Quanto sarebbe bello vedere opposizione e maggioranza discutere, con rispetto reciproco, nel merito delle singole questioni, anziché di aspetti che non hanno il minimo radicamento nella realtà, come appunto il pericolo che in Italia torni la stagione del fascismo o che si intraprenda la strada dell’emergenza democratica. Quanto sarebbe utile che la politica si ponesse il problema della valutazione degli effetti delle proprie scelte e adeguasse la propria comunicazione in tal senso, rinunciando alla pratica dei soli annunci e della contrapposizione frontale.
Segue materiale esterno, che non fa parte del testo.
(* ===== verification/InvestigationController.v ===== *)
(** * The InvestigationRequest reconciler

    [Reconcile] of internal/controllers/investigationrequest_controller.go as a
    program over the clock, the API server and the investigation service. *)

From Stdlib Require Import ZArith Lia.
From stdpp Require Import base list strings gmap.
From S2P Require Import Prelude GoStrings Utf8 Float64 Api InvestigationApi Digest Prog Runtime AgentAction DataClassification Scope Observation Egress Gateway Verifier StatusBudget InvestigationGate InvestigationRCA InvestigationExecution InvestigationStatus InvestigationSpec InvestigationProjection.

(** The operations on the outside world.  The three of the service are
    [Service.Preflight], [Service.CollectEvidence] and [Service.GenerateRCA]
    (the last one is modelled in Gateway); a status update answers with the
    object as the server stored it. *)
Inductive inv_op : Type -> Type :=
| INow : inv_op time
| IGet (namespace name : string) : inv_op (result InvestigationRequest)
| IDelete (request : InvestigationRequest) : inv_op (option error)
| IUpdateStatus (request : InvestigationRequest) : inv_op (result InvestigationRequest)
| IPreflight (namespace : string) (spec : InvestigationRequestSpec) : inv_op (result PreflightResult)
| ICollectEvidence (spec : InvestigationRequestSpec) (preflight : PreflightResult) (now : time)
    : inv_op (result EvidenceCollectionResult)
| IGenerateRCA (spec : InvestigationRequestSpec) (preflight : PreflightResult) (evidence : EvidenceCollectionResult)
    (now : time) : inv_op (result RCA)
(** [controllerutil.CreateOrUpdate] with its mutate function. *)
| IEnsureRiskSignal (namespace name : string) (mutate : RiskSignal -> result RiskSignal) : inv_op (result RiskSignal)
| IUpdateRiskSignalStatus (signal : RiskSignal) : inv_op (option error)
| IConflictMetric (resource : string) : inv_op unit.

Definition iprog : Type -> Type := prog inv_op.

(** What the reconciler is built with. *)
Record InvestigationConfig := mkInvestigationConfig {
  icf_Service : bool;
  icf_ControllerVersion : string;
  icf_marshal : InvestigationRequestStatus -> result string
}.

Section Reconciler.
Context {U : UnicodeTables} {D : DigestPrims} {SC : StatusConditions} {CR : ControllerReferences}.
Context (cfg : InvestigationConfig).
Implicit Type request : InvestigationRequest.
Implicit Type evidence : EvidenceCollectionResult.
Implicit Type preflight : PreflightResult.
Implicit Type rca : RCA.

Definition recordInvestigationConflict (resource : string) (err : error) : iprog bool :=
  if negb (is_conflict err) then Ret false else _ <~! IConflictMetric resource; Ret true.

(** ** Retention *)

(** The result, and whether the reconciliation ends here. *)
Definition handleTTL request (now : time) : iprog (rresult * bool) :=
  if (irs_TTLSeconds (ir_Spec request) <=? 0) || bool_decide (ir_DeletionTimestamp request <> None)
     || negb (shouldSkipInvestigationExecution request) then Ret (done_ok, false)
  else
    let expiresAt := investigationExpiryTime request now in
    if negb (time_before now expiresAt) then
      err <~! IDelete request;
      match err with
      | Some e => if is_not_found e then Ret (done_ok, true) else Ret (done_err e, true)
      | None => Ret (done_ok, true)
      end
    else Ret (requeue (time_sub expiresAt now), true).

(** ** The service, or its absence *)

Definition serviceUnavailable : Issue :=
  mkIssue "InvestigationServiceUnavailable" "investigation service is not configured" None.
Definition noResource : ResourceRef := mkResourceRef "" "" "" "" "" "".

Definition runPreflight request : iprog (result PreflightResult) :=
  if icf_Service cfg then trigger (IPreflight (om_Namespace (ir_Meta request)) (ir_Spec request))
  else Ret (Ok (mkPreflightResult noResource ∅ [] [] None (Some serviceUnavailable) None None None)).
Definition runCollectEvidence request preflight (now : time) : iprog (result EvidenceCollectionResult) :=
  if icf_Service cfg then trigger (ICollectEvidence (ir_Spec request) preflight now)
  else Ret (Ok (mkEvidenceCollectionResult "" [] [] [] [] [] (Some serviceUnavailable))).
Definition runGenerateRCA request preflight evidence (now : time) : iprog (result RCA) :=
  if icf_Service cfg then trigger (IGenerateRCA (ir_Spec request) preflight evidence now)
  else Ret (Ok (mkRCAResult None (Some serviceUnavailable) [] None)).

(** ** Persisting *)

(** The model's budget never answers [None] (theorem [status_budget_enforced]). *)
Definition budgeted request (now : time) : InvestigationRequest :=
  default request (applyInvestigationStatusBudget (icf_marshal cfg) now request).

(** [reflect.DeepEqual(original.Status, updated.Status)], nil and empty lists
    identified; the quality metrics are in Metrics. *)
Definition persistStatus (original updated : InvestigationRequest) : iprog (option error) :=
  if bool_decide (ir_Status original = ir_Status updated) then Ret None
  else
    answer <~! IUpdateStatus updated;
    match answer with
    | Ok _ => Ret None
    | Err e => conflict <~ recordInvestigationConflict "InvestigationRequest" e;
               Ret (if conflict then None else Some e)
    end.

(** The last two steps of every path that reaches an outcome. *)
Definition finish (original updated : InvestigationRequest) (result : rresult) : iprog rresult :=
  now <~! INow;
  err <~ persistStatus original (budgeted updated now);
  Ret (match err with Some e => done_err e | None => result end).

Definition checkpointStatus request preflight evidence rca (executionID : string) (now : time) : InvestigationRequest :=
  let checkpoint := on_status (fun s =>
    s <| ist_Provider := providerNameForStatus request preflight rca |>
      <| ist_EvidenceRefs := ec_EvidenceRefs evidence |>) request in
  let execution := buildRCAExecution (icf_ControllerVersion cfg) checkpoint preflight evidence rca executionID
                     executionStateProviderCompleted now in
  budgeted
    (setInvestigationRequestStatus PhaseReasoning "provider result persisted for RCA verification" now
       (on_status (fun s => s <| ist_Execution := Some execution |>) checkpoint)) now.

(** The request with the stored resource version, or the error of the update. *)
Definition persistProviderCompletedCheckpoint request preflight evidence rca (executionID : string) (now : time)
    : iprog (result InvestigationRequest) :=
  answer <~! IUpdateStatus (checkpointStatus request preflight evidence rca executionID now);
  match answer with
  | Err e => _ <~ recordInvestigationConflict "InvestigationRequest" e; Ret (Err e)
  | Ok stored =>
      let m := ir_Meta request in
      Ret (Ok (request <| ir_Meta := mkObjectMeta (om_Name m) (om_Namespace m) (om_UID m)
                            (om_ResourceVersion (ir_Meta stored)) (om_Generation m) (om_Labels m) (om_Annotations m)
                            (om_OwnerReferences m) |>))
  end.

(** ** Projection *)

Definition promoteToRiskSignal request preflight evidence rca (now : time)
    : iprog (result (option NamespacedObjectReference)) :=
  match rca_Reasoning rca with
  | None => Ret (Ok None)
  | Some reasoning =>
      if negb (investigationOutcomeAllowsRiskSignalProjection (ir_Outcome request)) then Ret (Ok None)
      else
        let namespace := rr_Namespace (pf_Target preflight) in
        let name := investigationRiskSignalName (om_Name (ir_Meta request)) (rr_Name (pf_Target preflight)) in
        ensured <~! IEnsureRiskSignal namespace name (mutateRiskSignal request preflight evidence reasoning);
        match ensured with
        | Err e => Ret (Err e)
        | Ok signal =>
            let status := promotedStatus request evidence reasoning signal now in
            let link := Ok (Some (mkNamespacedObjectReference (om_Name (rsk_Meta signal)) (om_Namespace (rsk_Meta signal)))) in
            if statusChangedRiskSignal (rsk_Status signal) status then
              err <~! IUpdateRiskSignalStatus (signal <| rsk_Status := status |>);
              match err with
              | None => Ret link
              | Some e => conflict <~ recordInvestigationConflict "RiskSignal" e;
                          Ret (if conflict then link else Err e)
              end
            else Ret link
        end
  end.

(** ** Reconcile *)

(** The status a run starts from. *)
Definition startedRequest request (now startedAt : time) : InvestigationRequest :=
  let restarting := negb (rs_ObservedGeneration (ist_ResourceStatus (ir_Status request)) =? generation request)
                    || isTerminalInvestigationPhase (ir_Phase request) in
  let lineage := lineageForReconcile (ist_Lineage (ir_Status request)) (om_Annotations (ir_Meta request)) in
  on_status (fun s =>
    mkInvestigationRequestStatus (ist_ResourceStatus s) "" None "" "" float_zero "" None None [] [] [] None None
      (if bool_decide (ist_StartedAt s = None) || restarting then Some startedAt else ist_StartedAt s)
      None [] lineage None (ist_Conditions s))
    (setInvestigationRequestStatus PhaseCollecting "investigation execution started" now request).

(** The clock is read for [startedAt] only when it is set. *)
Definition startClock request : iprog time :=
  if bool_decide (ist_StartedAt (ir_Status request) = None)
     || negb (rs_ObservedGeneration (ist_ResourceStatus (ir_Status request)) =? generation request)
     || isTerminalInvestigationPhase (ir_Phase request)
  then trigger INow else Ret 0.

(** The provider's answer: the stored one of the same execution, or a new one,
    checkpointed before it is used. *)
Definition obtainRCA original request preflight evidence : iprog (result (InvestigationRequest * RCA)) :=
  let executionID := investigationExecutionID request preflight evidence in
  match reusableProviderResult (ist_Execution (ir_Status original)) executionID with
  | Some stored => Ret (Ok (request, mkRCAResult (reasoningFromProviderResult stored) None [] None))
  | None =>
      now <~! INow;
      generated <~ runGenerateRCA request preflight evidence now;
      match generated with
      | Err e => Ret (Err e)
      | Ok rca =>
          match rca_Reasoning rca with
          | None => Ret (Ok (request, rca))
          | Some _ =>
              now <~! INow;
              checkpointed <~ persistProviderCompletedCheckpoint request preflight evidence rca executionID now;
              match checkpointed with
              | Ok request => Ret (Ok (request, rca))
              | Err e => conflict <~ recordInvestigationConflict "InvestigationRequest" e;
                         Ret (if conflict then Ok (request, rca) else Err e)
              end
          end
      end
  end.

Definition promoteIfConfirmed request preflight evidence rca : iprog (result InvestigationRequest) :=
  if negb (bool_decide (rca_Reasoning rca = None)) && irs_CreateRiskSignal (ir_Spec request)
     && investigationOutcomeAllowsRiskSignalProjection (ir_Outcome request)
  then
    now <~! INow;
    promoted <~ promoteToRiskSignal request preflight evidence rca now;
    Ret (match promoted with
         | Err e => Err e
         | Ok link => Ok (on_status (fun s => s <| ist_LinkedRiskSignalRef := link |>) request)
         end)
  else Ret (Ok request).

(** From complete evidence to the outcome. *)
Definition analyze original request preflight evidence (ttlResult : rresult) : iprog rresult :=
  obtained <~ obtainRCA original request preflight evidence;
  match obtained with
  | Err e => Ret (done_err e)
  | Ok (request, rca) =>
      now <~! INow;
      let request := applyInvestigationExecutionStatus (icf_ControllerVersion cfg) preflight evidence rca now request in
      promoted <~ promoteIfConfirmed request preflight evidence rca;
      match promoted with
      | Err e => Ret (done_err e)
      | Ok request => finish original request ttlResult
      end
  end.

Definition withCoverage (gate : evidenceRequirementGate) : InvestigationRequest -> InvestigationRequest :=
  on_status (fun s => s <| ist_EvidenceCoverage := gt_Coverage gate |>).

Definition investigate original request (ttlResult : rresult) : iprog rresult :=
  preflighted <~ runPreflight request;
  match preflighted with
  | Err e => Ret (done_err e)
  | Ok preflight =>
      now <~! INow;
      collected <~ runCollectEvidence request preflight now;
      match collected with
      | Err e => Ret (done_err e)
      | Ok evidence =>
          match evaluateEvidenceRequirements (ir_Spec request) evidence with
          | None => analyze original request preflight evidence ttlResult
          | Some gate =>
              let request := withCoverage gate request in
              if negb (gt_Complete gate) then
                now <~! INow;
                finish original (applyEvidenceRequirementInconclusiveStatus evidence gate now request) ttlResult
              else if gt_NoIssueFound gate then
                now <~! INow;
                finish original (applyEvidenceRequirementNoIssueFoundStatus evidence gate now request) ttlResult
              else analyze original request preflight evidence ttlResult
          end
      end
  end.

Definition execute original (ttlResult : rresult) : iprog rresult :=
  now <~! INow;
  startedAt <~ startClock original;
  let request := startedRequest original now startedAt in
  match investigationLoopFailure request with
  | Some failure =>
      now <~! INow;
      finish original (applyLoopPreventedInvestigationStatus failure now request) ttlResult
  | None =>
      match validateInvestigationRequestSpecIssue (ir_Spec request) with
      | Some issue =>
          now <~! INow;
          finish original (applyInvalidInvestigationStatus (svi_Reason issue) (svi_Message issue) now request) ttlResult
      | None => investigate original request ttlResult
      end
  end.

Definition reconcileInvestigation (namespace name : string) : iprog rresult :=
  got <~! IGet namespace name;
  match got with
  | Err e => Ret (ignoreNotFound e)
  | Ok request =>
      now <~! INow;
      '(ttlResult, finished) <~ handleTTL request now;
      if finished || bool_decide (rec_err ttlResult <> None) then Ret ttlResult
      else if shouldSkipInvestigationExecution request then Ret ttlResult
      else execute request ttlResult
  end.
End Reconciler.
Quanto sarebbe giusto se si partisse dalla valutazione realistica della situazione dei conti pubblici, così come si è stratificata nel tempo, per esprimere giudizi (anche severi) sulla politica economica e sulla legge di bilancio e, nel contempo, quanto sarebbe onesto considerare il ruolo dell’Italia nel mondo e la politica estera del governo partendo dalla complessità del quadro internazionale e dalle caratteristiche anche personali dei più importanti attori in campo nello scenario geopolitico.

Quanto sarebbe opportuno, infine, vedere il sindacato occuparsi della rappresentanza degli interessi dei lavoratori e intervenire attraverso gli strumenti a sua disposizione, ovvero la contrattazione collettiva, anziché muoversi come un soggetto partitico, sostituendosi a chi ha il compito di fare opposizione in Parlamento.

È un libro dei sogni quello che sto proponendo in chiusura di questa analisi? Assolutamente no. È solo un modo per ritornare ai principi fondanti della democrazia. È solo un tentativo di far recuperare a tutti una postura che, pur nella diversità dei propri ruoli, coltivi gli interessi del nostro Paese. L’Italia e gli italiani prima di tutto.